LGM provides protection against loss of gross margin (market value of cattle minus feeder cattle and feed costs) on cattle. LGM covers a decline in cattle prices and/or an increase in feed costs and/or an increase in feeder cattle prices. Cattle producers in CO, IL, IN, IA, KS, MI, MN, MO, MT, NE, NV, ND, OH, OK, SD, TX, UT, WI, WV, and WY feeding cattle in these states are eligible for LGM (producers must have an ownership share in cattle being produced). Producers can choose deductible amounts from $0 to $150 per head in increments of $10.

Determining Coverage

First, determine whether the operation is a Yearling to Finish, or a Calf to Finish. Next, determine the number of cattle to be marketed each month of the insurance period, then sum the ten monthly Gross Margin amounts and multiply by the coverage level to obtain the insurance period Gross Margin Guarantee:

Yearling to Finish
Expected Gross Margin per Head = (12.50 x Live Cattlet)- (7.50 x Feeder Cattlet-5) - (57.5 x Cornt-2)

Calf to Finish
Expected Gross Margin per Head = (11.50 x Live Cattlet)- (5.50 x Feeder Cattlet-8) - (54.5 x Cornt-4)

Loss Payments

  • Calculate the Actual Gross Margin using the last three trading days prior to each contract’s expiration date.
  • Subtract the Total Actual Gross Margin from the Gross Margin Guarantee to obtain the loss payment.
  • The price at which cattle are sold does not affect the loss payment.
  • Loss payments will be prorated if actual marketings fall below 75% of target marketings.

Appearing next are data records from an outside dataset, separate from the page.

Definition set_imm (i : bpf_insn) (v : Z) : bpf_insn :=
  {| code := code i; dst_reg := dst_reg i; src_reg := src_reg i; off := off i; imm := s32 v |}.

Definition set_off (i : bpf_insn) (v : Z) : bpf_insn :=
  {| code := code i; dst_reg := dst_reg i; src_reg := src_reg i; off := swrap 16 v; imm := imm i |}.

Definition set_code (i : bpf_insn) (c : Z) : bpf_insn :=
  {| code := u8 c; dst_reg := dst_reg i; src_reg := src_reg i; off := off i; imm := imm i |}.

(** The label [poison]: both halves of a 64-bit load. *)
Definition do_poison (insns : list bpf_insn) (idx : Z) (insn : bpf_insn) : option (Z * list bpf_insn) :=
  insns ← (if is_ldimm64_insn insn then aset insns (idx + 1) bpf_core_poison_insn else Some insns);
  insns ← aset insns idx bpf_core_poison_insn;
  Some (0, insns).

Definition patch_alu (insns : list bpf_insn) (idx : Z) (insn : bpf_insn) (res : relo_res)
    : option (Z * list bpf_insn) :=
  if negb (BPF_SRC (code insn) =? 0) then Some (- EINVAL, insns) else
  if validate res && negb (u64 (imm insn) =? orig_val res) then Some (- EINVAL, insns) else
  insns ← aset insns idx (set_imm insn (new_val res));
  Some (0, insns).

Definition patch_mem (insns : list bpf_insn) (idx : Z) (insn : bpf_insn) (res : relo_res)
    : option (Z * list bpf_insn) :=
  if validate res && negb (u64 (off insn) =? orig_val res) then Some (- EINVAL, insns) else
  if new_val res >? 32767 then Some (- ERANGE, insns) else
  if fail_memsz_adjust res then do_poison insns idx insn else
  let insn := set_off insn (new_val res) in
  insns ← aset insns idx insn;
  if new_sz res =? orig_sz res then Some (0, insns) else
  if negb (u32 (insn_bpf_size_to_bytes insn) =? orig_sz res) then Some (- EINVAL, insns) else
  let insn_bpf_sz := insn_bytes_to_bpf_size (new_sz res) in
  if insn_bpf_sz <? 0 then Some (- EINVAL, insns) else
  insns ← aset insns idx
    (set_code insn (Z.lor (Z.lor (BPF_MODE (code insn)) insn_bpf_sz) (BPF_CLASS (code insn))));
  Some (0, insns).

LGM Coverage Period and Restrictions

  • LGM has 12 insurance periods per calendar year.
  • Target marketings can’t be insured in the first month of the period.
  • Price risk protection lasts for eleven months (ex: Jan. 31 sales closing date covers Feb. [no cov. in Feb.] - Dec.).
  • Price guarantees are based on futures prices and are set the last business day of each month.
  • Sales period begins after prices/rates are set by RMA until 9:00 a.m. (Central Standard Time) the next day.
  • Covers up to 5,000 head during any eleven month insurance period and up to 10,000 head per crop year.

NOTE: The Livestock Price Reinsurance Agreement allows for Private Reinsured Companies to have limited yearly capacity available on a first come, first served basis.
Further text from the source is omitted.